#### [Exercise material]
(* ===== verification/Pipe.v ===== *)
(** * Pipes ([src/src/process/pipe/mod.rs]) and the wait queue they sleep on
    ([src/src/wait/mod.rs]).

    The ring buffer and the registry are modelled with the loops, branches and
    counters of the code; a panic (an index out of bounds) is [None]. A read or
    write that has to sleep is two pieces of code with the scheduler in between:
    the part up to [block_current] and the part after it. [block_current] itself
    takes two locks one after the other (the wait queue's, then the
    scheduler's), and so takes two steps of the machine below. Waking a task is
    [sched::wake_task], which does nothing to a task that is not blocked. *)

From Stdlib Require Import ZArith Lia Bool.
From stdpp Require Import base gmap sets list.
From S2P Require Import Prelude.

Local Open Scope Z_scope.

(** ** Data *)

Definition DEFAULT_PIPE_BUF_SIZE : Z := 65536.
Definition MIN_PIPE_BUF_SIZE : Z := 4096.
Definition MAX_PIPE_BUF_SIZE : Z := 1048576.
Definition DEFAULT_MAX_PIPES : Z := 1024.
Definition MAX_PIPES_LIMIT : Z := 4096.

Inductive PipeError :=
| WouldBlock
| BrokenPipe
| InvalidPipe
| TooManyPipes
| BufferFull
| BufferEmpty
| Interrupted
| Io
| InvalidArgument
| Unsupported.

(** [impl From<PipeError> for i64]. *)
Definition PipeError_code (e : PipeError) : Z :=
  match e with
  | WouldBlock => -1
  | BrokenPipe => -2
  | InvalidPipe => -3
  | TooManyPipes => -4
  | BufferFull => -5
  | BufferEmpty => -6
  | Interrupted => -7
  | Io => -8
  | InvalidArgument => -9
  | Unsupported => -10
  end.

Record PipeConfig := mkPipeConfig {
  default_buffer_size : Z;
  max_pipes : Z;
  collect_metrics : bool;
  debug_logging : bool;
}.

Definition PipeConfig_default : PipeConfig :=
  mkPipeConfig DEFAULT_PIPE_BUF_SIZE DEFAULT_MAX_PIPES true false.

#### [Assignment]
Take the line that contains "BufferEmpty => -6" and every line after it to the end of the entries above, and reproduce them exactly.

#### [Reply]
  | BufferEmpty => -6
  | Interrupted => -7
  | Io => -8
  | InvalidArgument => -9
  | Unsupported => -10
  end.

Record PipeConfig := mkPipeConfig {
  default_buffer_size : Z;
  max_pipes : Z;
  collect_metrics : bool;
  debug_logging : bool;
}.

Definition PipeConfig_default : PipeConfig :=
  mkPipeConfig DEFAULT_PIPE_BUF_SIZE DEFAULT_MAX_PIPES true false.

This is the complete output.